There was reason for hope that such a settlement might be reached earlier this year, after Barrett and a number of environmental organizations reached agreement on drilling in environmentally sensitive areas near national parks and monuments in eastern Utah.
But it was not to be. As federal Magistrate Judge Kristen L. Mix noted in an order last week, despite multiple rounds of negotiations and good-faith efforts by both sides, “settlement efforts are at an impasse.” Mix said the case will return to a federal judge in Denver to decide.
That’s not all bad. Judge Marcia Krieger is well-versed on the issues of the case. And the federal judiciary is designed to resolve these sorts of disputes over federal policy.
But nobody should expect a quick resolution. Even if Krieger acts speedily on the case, whichever side is the losing party in her decision is likely to appeal the ruling.

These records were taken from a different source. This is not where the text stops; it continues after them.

Definition query_reply (tool_name : string) (event_ids : list pyval) : option dict :=
  (if String.eqb tool_name "system_query_device" then
     Some (dict_of [("status", VStr "ok"); ("network_state", VStr "NETWORK_READY");
                    ("ipv4", VStr "192.168.2.67")])
   else if String.eqb tool_name "system_query_apps" then
     Some (dict_of [("status", VStr "ok"); ("app_count", VInt 0); ("apps", VList []);
                    ("observed_event_ids", VList event_ids)])
   else if String.eqb tool_name "system_query_leases" then
     Some (dict_of [("status", VStr "ok"); ("leases", VList [])])
   else None)%string.

Definition command_reply (tool_name : string) (args : dict) : option dict :=
  (if String.eqb tool_name "system_capabilities" then
     Some (dict_of [("agent_runtime", VStr "1.2.0-agent-runtime-v1");
                    ("tool_manifest_command", VStr "system tool-manifest --output json");
                    ("state_sync_command", VStr "system state-sync --output json")])
   else if String.eqb tool_name "system_restart_app" then
     Some (dict_of (control_payload "restart_app" (str_or "app" "default-app" args)))
   else match od_get (fun s => s) tool_name APP_CONTROL_TOOL_ACTIONS with
   | Some action => Some (dict_of (control_payload action (arg_app "default-app" args)))
   | None =>
       if String.eqb tool_name "system_rollback_app" then
         Some (dict_of (control_payload "rollback_app" (arg_app "default-app" args) ++
                        [("reason", VStr (str_or "reason" "" args))]))
       else None
   end)%string.

Section FakeAdapter.
(** The environment of the [n]-th draw. *)
Variable env : nat -> Env.

Definition draw_id (prefix : string) : eff nat string := fun n => (Ok (new_id prefix (env n)), S n).

Definition fake_query_payload (tool_name : string) (args : dict) : eff nat dict :=
  do! event_ids := elift (arg_event_ids args) in
  match query_reply tool_name event_ids with
  | Some reply =>
      do! request_id := draw_id "req" in
      eret (dict_of [("ok", VBool true); ("status", VStr "ok");
                     ("payload", VDict (dict_of [("request_id", VStr request_id)]));
                     ("replies", VList [VDict (dict_of [("ok", VBool true); ("payload", VDict reply)])])])
  | None =>
      match command_reply tool_name args with
      | Some payload => eret (ok_payload payload)
      | None => eraise (ValueError ("unsupported fake tool: " +:+ tool_name))
      end
  end.

Definition finish (tool_name status : string) (payload : dict) : eff nat ToolExecutionResult :=
  do! id := draw_id "tool" in
  eret {| tr_tool_result_id := id; tr_tool_name := tool_name; tr_status := status; tr_payload := payload |}.

(** [execute] calls itself once, for the state sync an activation guard needs;
    two levels of fuel are enough ([fake_execute_total]). *)
Fixpoint execute (fuel : nat) (tool_name : string) (args : dict) : eff nat ToolExecutionResult :=
  match fuel with
  | O => eraise OutOfFuel
  | S f =>
      match describe_tool tool_name with
      | None =>
          finish tool_name "error" (dict_of [("failure_status", VStr "unknown_tool");
                                             ("failure_class", VStr "manifest_lookup_failed")])
      | Some contract =>
          do! event_ids := elift (arg_event_ids args) in
          let payload := dict_of [("contract", VDict (contract_to_dict contract));
                                  ("mode", VStr "fake_no_model");
                                  ("side_effect_level", VStr (level_value (side_effect_level contract)));
                                  ("event_ids", VList event_ids)] in
          do! payload :=
            (if String.eqb tool_name "system_state_sync" then
               do! snapshot := elift (build_state_sync_snapshot args) in
               eret (dset "state_sync" (VDict (snapshot_to_dict snapshot)) payload)
             else if String.eqb tool_name "system_activation_health_guard" then
               do! r := execute f "system_state_sync" args in
               do! health := elift (classify_activation_health_result r (arg_app "" args)) in
               let payload := dset "activation_health" (VDict (health_to_dict health)) payload in
               if String.eqb (tr_status r) "ok" then
                 do! sync := elift (py_dict (por (dgetn "state_sync" (tr_payload r)) (VDict []))) in
                 eret (dset "state_sync" (VDict sync) payload)
               else eret (dset "state_sync_error" (VDict (tr_payload r)) payload)
             else
               do! r := fake_query_payload tool_name args in
               eret (dset "result" (VDict r) payload)) in
          finish tool_name "ok" payload
      end
  end.

#[export] Instance fake_adapter : ToolAdapter nat := execute 2.
End FakeAdapter.

(** ** Facts *)

Lemma surface_round_trip s : sf_status s <> ""%string -> surface_from_dict (surface_to_dict s) = Ok s.
Proof.
  intros H. unfold surface_from_dict, surface_to_dict, str_or. dict_simpl.
  replace (py_dict (por (VDict (sf_payload s)) (VDict []))) with (Ok (sf_payload s)) by (by destruct (sf_payload s)).
  cbn [rbind py_int py_truthy]. rewrite py_str_por_empty, por_str_nonempty by done. by destruct s.
Qed.

Record snapshot_ok (s : StateSyncSnapshot) : Prop := {
  so_status : sn_status s <> ""%string;
  so_schema : sn_schema_version s <> ""%string;
  so_surfaces : Forall (fun kv => sf_status kv.2 <> ""%string) (sn_state s);
}.

Lemma snapshot_rebuild s : snapshot_ok s -> snapshot_from_dict (snapshot_to_dict s) = Ok s.
Proof.
  intros [H1 H2 H3]. unfold snapshot_from_dict, snapshot_to_dict, str_or. dict_simpl.
  rewrite str_items_por, !por_str_nonempty by done.
  replace (py_dict (por _ (VDict []))) with
    (Ok (map (fun kv => (kv.1, VDict (surface_to_dict kv.2))) (sn_state s))) by (by destruct (sn_state s)).
  cbn [rbind]. erewrite (proj2 (rmap_ok_Forall2 _ _ (sn_state s))); [by destruct s|].
  clear -H3. induction H3 as [|[k x] l Hx Hl IH]; cbn [map]; constructor; [|done].
  cbn [fst snd py_dict rbind] in *. by rewrite surface_round_trip.
Qed.
(* ===== verification/Store.v ===== *)
(** * The core data store ([data.py])

    [CoreDataStore] as a record of tables, each a list of rows in the order of
    their row ids ([INSERT OR REPLACE] removes the old row and adds the new one
    at the end).  Clock readings and random ids come from an oracle [env], one
    index per reading.  Payload columns hold JSON text: a payload is stored as
    what [json.loads] makes of its [json.dumps(..., sort_keys=True)]. *)

From Stdlib Require Import ZArith Lia Bool List Ascii String SpecFloat.
From stdpp Require Import base list option strings sorting.
From S2P Require Import Prelude PyFloat Text PyValue CborCodec Events.

Open Scope Z_scope.

(** ** Payload columns *)

Definition json_key_text (k : pykey) : string :=
  match k with
  | KStr s => s
  | KInt z => string_of_Z z
  | KBool b => if b then "true" else "false"
  end.

(** [json.loads(json.dumps(v, sort_keys=True))] *)
Fixpoint json_norm (v : pyval) : result pyval :=
  match v with
  | VList l | VTuple l => let! l' := sequence (map json_norm l) in Ok (VList l')
  | VDict d =>
      let! items := sorted_items (map (fun kv => match kv with (k, x) => (k, json_norm x) end) d) in
      let! kvs := sequence (map (fun kv => let! x := kv.2 in Ok (KStr (json_key_text kv.1), x)) items) in
      Ok (VDict (dupdate [] kvs))
  | _ => Ok v
  end.

(** Payload columns are only written from dicts, and read back as dicts. *)
Definition json_column (payload : dict) : result dict := let! v := json_norm (VDict payload) in as_dict v.

(** ** Tables with a primary key *)

Section Table.
Context {R : Type} (key : R -> string).

Definition t_find (k : string) (t : list R) : option R := List.find (fun r => String.eqb (key r) k) t.
Definition t_insert (r : R) (t : list R) : result (list R) :=
  match t_find (key r) t with
  | Some _ => Raise (IntegrityError "UNIQUE constraint failed")
  | None => Ok (t ++ [r])
  end.
Definition t_replace (r : R) (t : list R) : list R :=
  List.filter (fun x => negb (String.eqb (key x) (key r))) t ++ [r].
Definition t_update (k : string) (f : R -> R) (t : list R) : list R :=
  map (fun r => if String.eqb (key r) k then f r else r) t.

(** Every key once. *)
Definition t_wf (t : list R) : Prop := NoDup (map key t).

(** [ORDER BY created DESC, key DESC] and [ORDER BY created] *)
Definition newest_leb (created : R -> string) (a b : R) : bool :=
  if String.eqb (created a) (created b) then String.leb (key b) (key a)
  else String.leb (created b) (created a).
Definition newest (created : R -> string) (limit : nat) (t : list R) : list R :=
  take limit (py_sorted (newest_leb created) t).
Definition oldest (created : R -> string) (t : list R) : list R :=
  py_sorted (fun a b => String.leb (created a) (created b)) t.
End Table.
#[export] Instance quiet_preorder : PreOrder quiet.
Proof.
  split; unfold quiet; [by intros []|]. intros s1 s2 s3 -> H. rewrite H. reflexivity.
Qed.

Section Quiet.
Context (env : nat -> Env) (clock : nat -> Z).

Lemma utc_after_quiet days : moves quiet (utc_after clock days).
Proof. by intros []. Qed.
#[local] Hint Resolve utc_after_quiet : moves.

Lemma stamp_once_quiet key g : moves quiet (stamp_once clock key g).
Proof. unfold stamp_once. moves. Qed.
#[local] Hint Resolve stamp_once_quiet : moves.

Lemma screen_candidate_quiet c : moves quiet (screen_candidate clock c).
Proof. unfold screen_candidate. moves. Qed.
#[local] Hint Resolve screen_candidate_quiet : moves.

Lemma committed_memory_payload_quiet c a b d e : moves quiet (committed_memory_payload clock c a b d e).
Proof. unfold committed_memory_payload. moves. Qed.

Lemma commit_payload_quiet c : moves quiet (commit_payload clock c).
Proof. unfold commit_payload. moves. Qed.
End Quiet.

(** ** What screening leaves *)

Lemma ebind_lift_inv {W A B} (r : result A) (k : A -> eff W B) w b w' :
  ebind (elift r) k w = (Ok b, w') <-> exists a, r = Ok a /\ k a w = (Ok b, w').
Proof.
  rewrite ebind_inv. split; [intros (a & w1 & [? ->]%elift_inv & ?); eauto|].
  intros (a & -> & ?). exists a, w. by rewrite elift_inv.
Qed.

Lemma ebind_lift_ok {W A B} (r : result A) (k : A -> eff W B) w a : r = Ok a -> ebind (elift r) k w = k a w.
Proof. by intros ->. Qed.

Lemma dget_set_opt (k k' : string) o d :
  k <> k' -> dget k' (set_opt k o d) = dget k' d.
Proof. intros Hk. destruct o; [|done]. cbn. rewrite dget_dset_ne; [done|]. cbn. congruence. Qed.

Lemma set_opt_wf k o d : dwf d -> dwf (set_opt k o d).
Proof. destruct o; [apply dset_wf|done]. Qed.

(** Topic, source, ids and priority as the runtime reads them. *)
Definition topic_of (c : dict) : string := str_or "semantic_topic" "unknown" c.
Definition priority_of (c : dict) : result Z := py_int (por (dgetn "priority" c) (VInt 0)).
Definition key_of_payload (c : dict) : result string :=
  let! g := governance_of c in
  payload_dedupe_key g c (topic_of c) (str_or "source" "unknown" c) (py_iter (por (dgetn "event_ids" c) (VList []))).
(** The gate is closed: the attempt is recorded and the request stays pending. *)
Definition block_decision (request : ApprovalRow) (decision_payload : dict)
    (requirements : OperatorRequirements) (approval_metadata : option dict) : eff world dict :=
  let missing := VList (vstrs (or_missing_required_resources requirements)) in
  let decision_payload := merge decision_payload
    ([("decision_outcome", VStr "blocked_resource_gate")]%string ++ resource_gate_failure ++
     [("missing_required_resources", missing)]%string) in
  do! _ := on_store (persist_approval_decision env (ap_id request) (ap_session_id request) "approve" decision_payload) in
  do! _ := on_store (persist_approval_request env (ap_session_id request) (ap_span request) (ap_tool_name request)
             "pending" (merge (ap_payload request)
               [("status", VStr "pending"); ("last_decision_attempt", VStr "approve");
                ("last_decision_outcome", VStr "blocked_resource_gate");
                ("last_missing_required_resources", missing)]%string) (Some (ap_id request))) in
  do! updated := updated_request (ap_id request) in
  do! context := build_approval_context updated None (Some requirements) in
  do! session := snapshot_dict (ap_session_id request) in
  approval_answer false "blocked_resource_gate" resource_gate_failure updated approval_metadata VNone context session.

(** The arguments of the approved call: the requested ones, completed with the
    target application and the first matching lease. *)
Definition resolved_arguments (request : ApprovalRow) (requirements : OperatorRequirements) : result dict :=
  let! args := py_dict (or_empty "requested_args" (ap_payload request)) in
  let app := or_target_app_id requirements in
  let args := if String.eqb app "" then args
              else dsetdefault "app" (VStr app) (dsetdefault "app_id" (VStr app) args) in
  Ok (match or_matching_lease_ids requirements with
      | id :: _ => if String.eqb id "" then args else dsetdefault "lease_id" (VStr id) args
      | [] => args
      end).

Definition final_response (tool_name : string) : dict :=
  dict_of [("speaker", VStr "affective"); ("delegated", VBool true);
           ("text", VStr ("Approved delegated " +:+ py_replace "_" " " (py_replace "system_" "" tool_name) +:+
                          " and resumed execution."));
           ("salience", VInt 80)].

(** What the resumed execution is: its span, its audit record and its result. *)
Record Resumed := {
  re_span : string; re_audit : string; re_result : ToolExecutionResult; re_final_response : dict }.

Definition resumed_dict (r : Resumed) : dict :=
  dict_of [("execution_span_id", VStr (re_span r)); ("tool_result", VDict (tool_result_to_dict (re_result r)));
           ("audit_id", VStr (re_audit r));
           ("final_response", VDict (re_final_response r))].
Definition source_identity_dict (s : SourceIdentity) : dict :=
  dict_of [("source_identity_file", VStr (si_file s)); ("app_id", VStr (si_app_id s));
           ("app_version", VStr (si_app_version s)); ("build_id", VStr (si_build_id s));
           ("manifest_version", VStr (si_manifest_version s))]%string.

Definition require_match (items : list re_item) (failure_status source_text : string) : result (list string) :=
  match re_search items (code_points source_text) with
  | Some groups => Ok groups
  | None => Raise (ValueError failure_status)
  end.

(** [match.group(1)] *)
Definition group1 (groups : list string) : string := default ""%string (head groups).

Section Admission.
Context {FS : Files}.

Definition load_app_source_identity (app_source_dir app_id : string) : result SourceIdentity :=
  let source_file := as_posix app_source_dir ["src"; "main.c"]%string in
  match file_at source_file with
  | None => Raise (ValueError "source_identity_file_missing")
  | Some bytes =>
      let! source_text := read_text bytes in
      let! app := require_match (string_constant "app_id") "source_identity_app_id_missing" source_text in
      let source_app_id := group1 app in
      if negb (String.eqb source_app_id app_id) then Raise (ValueError "source_app_id_mismatch")
      else
        let! version := require_match (string_constant "app_version") "source_identity_version_missing" source_text in
        let! build := require_match (string_constant "app_build_id") "source_identity_build_id_missing" source_text in
        let! numbers := require_match manifest_version_items "source_identity_manifest_version_missing" source_text in
        let manifest_version := join "." numbers in
        if negb (String.eqb manifest_version (group1 version)) then
          Raise (ValueError "source_manifest_version_mismatch")
        else Ok {| si_file := source_file; si_app_id := source_app_id; si_app_version := group1 version;
                   si_build_id := group1 build; si_manifest_version := manifest_version |}
  end.
End Admission.
Definition activate_facts (payload : dict) : result (list fact_record) :=
  let! decision := as_dict (or_empty "activation_decision" payload) in
  let app_id := str_or "resolved_app_id" "app-deploy-activate" decision in
  let! execution := as_dict (or_empty "deploy_execution" payload) in
  let! guard := as_dict (or_empty "activation_health_guard" execution) in
  let! guard_result := as_dict (or_empty "result" guard) in
  let! health := as_dict (por_list [dgetn "activation_health" guard_result; dgetn "health_observation" guard_result] (VDict [])) in
  let! recovery := as_dict (or_empty "recovery_candidate_summary" payload) in
  let! rollback_approval := as_dict (or_empty "rollback_approval" payload) in
  Ok (match decision with [] => [] | _ => [("activation_decision", app_id, decision)] end ++
      record_if "activation_health_observation" "app_id" app_id health ++
      record_if "recovery_candidate" "app_id" app_id recovery ++
      record_if "rollback_approval" "target_app_id" app_id rollback_approval).

Definition persist_app_deploy_activate_evidence (db_path : string) (payload : dict) : eff CoreDataStore dict :=
  do! facts := elift (activate_facts payload) in
  persist_release_gate_command_result db_path "app-deploy-activate" payload facts.
(* ===== verification/DeployProtocol.v ===== *)
(** * The protocol of a deployment

    What a deployment command may send to a unit, as an automaton over its calls,
    and that [run_app_deploy_prepare_verify] and [run_app_deploy_activate] follow
    it: for every adapter, whatever its commands answer or raise. *)

From Stdlib Require Import ZArith Lia Bool List Ascii String.
From stdpp Require Import base list option strings.
From S2P Require Import Prelude PyFloat Text PyValue JsonParse Events LiveEvents Contracts Json StateSync CliAdapter Store.
From S2P Require Import Approval Artifact Deploy.

#[local] Open Scope string_scope.
#[local] Open Scope Z_scope.
#[local] Open Scope list_scope.

(** ** Calls *)

Inductive call :=
  | Command (argv : list string) (r : result CommandExecutionResult)
  | Tool (name : string) (args : dict) (r : result ToolExecutionResult).

(** An adapter that also keeps its calls with what came of them, in order. *)
Definition logged {S} (A : DeployAdapter S) : DeployAdapter (S * list call) :=
  {| da_runner := fun argv timeout s => let '(r, s') := runner argv timeout s.1 in (r, (s', s.2 ++ [Command argv r]));
     da_tools := fun name args s => let '(r, s') := adapter_execute name args s.1 in (r, (s', s.2 ++ [Tool name args r]));
     da_describe := option_map (fun f name s => let '(r, s') := f name s.1 in (r, (s', s.2))) da_describe |}.

(** ** The automaton *)

Inductive phase :=
  | Preflight | Acquire | Prepare | Verify | Activate | Guard
  | ObserveLeases (health_known : bool)
  | ObserveApps
  | Release (good : bool)
  | Leases (good : bool)
  | Ended (good : bool)
  | Orphaned   (* the guard failed without a health report *)
  | Broken.    (* a call raised *)

#[export] Instance phase_eq_dec : EqDecision phase.
Proof. solve_decision. Defined.

(** The failure status of an answered command. *)
Definition verdict (expected : option string) (allowed : list string) (r : result CommandExecutionResult) : result string :=
  let! command_result := r in
  match parse_command_json_result command_result with
  | Ok payload => Ok (answer_status expected allowed payload)
  | Raise (ValueError message) => Ok message
  | Raise e => Raise e
  end.

Definition branch (v : result string) (good bad : phase) : phase :=
  match v with
  | Ok failure => if String.eqb failure "" then good else bad
  | Raise _ => Broken
  end.

(** What an answered command says, when it can be read. *)
Definition answer_payload (r : result CommandExecutionResult) : option dict :=
  match r with
  | Ok command_result => match parse_command_json_result command_result with Ok payload => Some payload | Raise _ => None end
  | Raise _ => None
  end.

Section Automaton.
Variables (activating : bool) (allowed : list string) (plan : DeployPlan) (app_id : string).

Definition sent (i : nat) (argv : list string) (next : phase) : option phase :=
  if decide (argv = argv_at i plan) then Some next else None.

Definition good_bool (v : result string) : bool := match v with Ok failure => String.eqb failure "" | Raise _ => false end.

(** What a successful answer shows; one that cannot be read has failed already. *)
Definition app_is_running (r : result CommandExecutionResult) : bool :=
  match answer_payload r with
  | Some payload => ts_running (extract_query_apps_target_state payload app_id)
  | None => true
  end.

Definition nothing_leased (r : result CommandExecutionResult) : bool :=
  match answer_payload r with
  | Some payload => match replies_listed "leases" payload with [] => true | _ => false end
  | None => true
  end.

Definition next (p : phase) (c : call) : option phase :=
  match p, c with
  | Preflight, Command argv r => sent 0 argv (branch (verdict (Some "ready") [] r) Acquire (Ended false))
  | Acquire, Command argv r => sent 2 argv (branch (verdict None [] r) Prepare (Ended false))
  | Prepare, Command argv r => sent 3 argv (branch (verdict None [] r) Verify (Release false))
  | Verify, Command argv r =>
      sent 4 argv (branch (verdict None [] r) (if activating then Activate else Release true) (Release false))
  | Activate, Command argv r => sent 6 argv (branch (verdict None [] r) Guard (Release false))
  | Guard, Tool name args r =>
      if String.eqb name "system_activation_health_guard" && eq_str (dgetn "app_id" args) app_id then
        Some match (let! r := r in judge_health r) with
             | Ok (failure, health) =>
                 if String.eqb failure "" then ObserveApps
                 else ObserveLeases match health with Some _ => true | None => false end
             | Raise _ => Broken
             end
      else None
  | ObserveLeases known, Tool name args r =>
      if String.eqb name "system_query_leases" && eq_str (dgetn "app_id" args) app_id then
        Some match r with Ok _ => if known then Release false else Orphaned | Raise _ => Broken end
      else None
  | ObserveApps, Command argv r =>
      let v := verdict None [] r in
      sent 8 argv (branch v (Release (app_is_running r)) (Release false))
  | Release good, Command argv r =>
      let v := verdict None allowed r in
      sent 9 argv (branch v (Leases good) (Leases false))
  | Leases good, Command argv r =>
      let v := verdict None [] r in
      sent 10 argv (branch v (Ended (good && nothing_leased r)) (Ended false))
  | _, _ => None
  end.

Fixpoint steps (p : phase) (l : list call) : option phase :=
  match l with
  | [] => Some p
  | c :: rest => match next p c with Some p' => steps p' rest | None => None end
  end.

Lemma steps_app p l1 l2 : steps p (l1 ++ l2) = match steps p l1 with Some p' => steps p' l2 | None => None end.
Proof. revert p. induction l1 as [|c l1 IH]; intros p; cbn; [done|]. by destruct (next p c). Qed.

(** ** Programs that follow the automaton *)

Context {S : Type} (A : DeployAdapter S).
#[local] Instance log_adapter : DeployAdapter (S * list call) := logged A.
Notation W := (S * list call)%type.

(** From phase [p], [m] makes calls of the automaton and ends in a phase that fits its result. *)
Definition follows {X} (p : phase) (m : eff W X) (Q : result X -> phase -> Prop) : Prop :=
  forall w, exists l p', (m w).2.2 = w.2 ++ l /\ steps p l = Some p' /\ Q (m w).1 p'.

Lemma follows_ret {X} p (x : X) (Q : result X -> phase -> Prop) : Q (Ok x) p -> follows p (eret x) Q.
Proof. intros H w. exists [], p. rewrite app_nil_r. done. Qed.

Lemma follows_raise {X} p e (Q : result X -> phase -> Prop) : Q (Raise e) p -> follows p (eraise e) Q.
Proof. intros H w. exists [], p. rewrite app_nil_r. done. Qed.

Lemma follows_lift {X} p (r : result X) (Q : result X -> phase -> Prop) : Q r p -> follows p (elift r) Q.
Proof. intros H w. exists [], p. rewrite app_nil_r. done. Qed.

Lemma follows_lift_eq {X} p (r : result X) : follows p (elift r) (fun r' q => r' = r /\ q = p).
Proof. by apply follows_lift. Qed.

Lemma follows_bind {X Y} p (m : eff W X) (k : X -> eff W Y) (Q : result X -> phase -> Prop) R :
  follows p m Q -> (forall x p', Q (Ok x) p' -> follows p' (k x) R) -> (forall e p', Q (Raise e) p' -> R (Raise e) p') ->
  follows p (ebind m k) R.
Proof.
  intros Hm Hk He w. destruct (Hm w) as (l & p1 & Hl & Hs & HQ). unfold ebind. destruct (m w) as [[x|e] w1]; cbn in *.
  - destruct (Hk x p1 HQ w1) as (l2 & p2 & Hl2 & Hs2 & HR). exists (l ++ l2), p2.
    rewrite Hl2, Hl, app_assoc. split; [done|]. by rewrite steps_app, Hs.
  - exists l, p1. split; [done|]. split; [done|]. by apply He.
Qed.

Lemma follows_weaken {X} p (m : eff W X) (Q R : result X -> phase -> Prop) :
  follows p m Q -> (forall r p', Q r p' -> R r p') -> follows p m R.
Proof. intros Hm HQ w. destruct (Hm w) as (l & p' & ? & ? & ?). exists l, p'. auto. Qed.

Lemma follows_quiet {X} p (m : eff W X) : (forall w, (m w).2.2 = w.2) -> follows p m (fun _ q => q = p).
Proof. intros Hm w. exists [], p. rewrite app_nil_r, Hm. done. Qed.

Lemma follows_tool p name args :
  (forall r, is_Some (next p (Tool name args r))) ->
  follows p (adapter_execute name args) (fun out q => next p (Tool name args out) = Some q).
Proof.
  intros Hp [s l]. unfold adapter_execute, da_tools, log_adapter, logged. cbn [fst snd].
  destruct (da_tools name args s) as [r s'] eqn:E. destruct (Hp r) as [q Hq].
  unfold adapter_execute. rewrite E. cbn [fst snd]. exists [Tool name args r], q. cbn [steps]. by rewrite Hq.
Qed.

It’s already been the better part of a decade since the Bureau of Land Management first publicly contemplated leasing the area referred to as the Roan Plateau, in the Bookcliffs north of the Colorado River and immediately west of Rifle.
After several revisions to its leasing proposal, and the involvement of local, state and federal politicians, the BLM issued its final lease plan, calling for phased development on the top of the Roan, and placing some of the most environmentally sensitive areas off limits.
However, 10 environmental groups filed suit after the BLM leased 55,000 acres of the Roan in 2008, claiming the federal agency didn’t do enough to protect the biologically diverse plateau.
We would have preferred to see a settlement in this long-disputed case. But, since the two sides couldn’t reach agreement, despite repeated efforts, a decision by the federal judiciary is the only recourse left.